**TASK DIRECTIONS**
Within the listing below, please copy exactly the lines between the line holding "with tiles that" and the line holding "m) (tiles m').", inclusive.

(PROVIDED ENTRIES)

(** The cells (x, y) with [0 <= x < w] and [0 <= y < h]. *)
Definition grid_cells (w h : Z) : list pos :=
  list_prod (map Z.of_nat (seq 0 (Z.to_nat w))) (map Z.of_nat (seq 0 (Z.to_nat h))).

(** What the loop keeps true of the cells seen and of the queue. *)
Definition fill_invariant (walkable : Numpy.array bool) (blocked : list pos) (origin : pos)
           (visited q : list pos) : Prop :=
  NoDup visited
  /\ Forall (fun p => fill_valid walkable blocked p = true) visited
  /\ incl q visited
  /\ (forall v, In v visited -> walk walkable blocked origin v)
  /\ (forall v, In v visited ->
                In v q
                \/ forall c, In c (cardinal v) -> fill_valid walkable blocked c = true ->
                             In c visited)
  /\ In origin visited.

(** A tile and what may stand in its place later: stairs stay stairs,
    nothing becomes stairs, and a walkable tile stays walkable. *)
Definition stable (t t' : Tile) : Prop :=
  (t = STAIRS_UP <-> t' = STAIRS_UP)
  /\ (t = STAIRS_DOWN <-> t' = STAIRS_DOWN)
  /\ (is_walkable t = true -> is_walkable t' = true).

(** Every cell of [a] is a cell of [a'], with a tile that may stand in its
    place. *)
Definition tiles_stable (a a' : Numpy.array Tile) : Prop :=
  forall y x t, Numpy.get a y x = Ok t ->
                exists t', Numpy.get a' y x = Ok t' /\ stable t t'.

(** Two maps of the same size and the same start and stairs, the second
    with tiles that may stand in place of the first's. *)
Definition same_frame (m m' : MapData) : Prop :=
  width m' = width m /\ height m' = height m /\ start m' = start m
  /\ stairs_up m' = stairs_up m /\ stairs_down m' = stairs_down m
  /\ tiles_stable (tiles m) (tiles m').

(** A cell of the box that two cells span. *)
Definition in_box (a b c : pos) : Prop :=
  Z.min (fst a) (fst b) <= fst c <= Z.max (fst a) (fst b)
  /\ Z.min (snd a) (snd b) <= snd c <= Z.max (snd a) (snd b).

(End PROVIDED ENTRIES)

**EXERCISE ANSWER**
    with tiles that may stand in place of the first's. *)
Definition same_frame (m m' : MapData) : Prop :=
  width m' = width m /\ height m' = height m /\ start m' = start m
  /\ stairs_up m' = stairs_up m /\ stairs_down m' = stairs_down m
  /\ tiles_stable (tiles m) (tiles m').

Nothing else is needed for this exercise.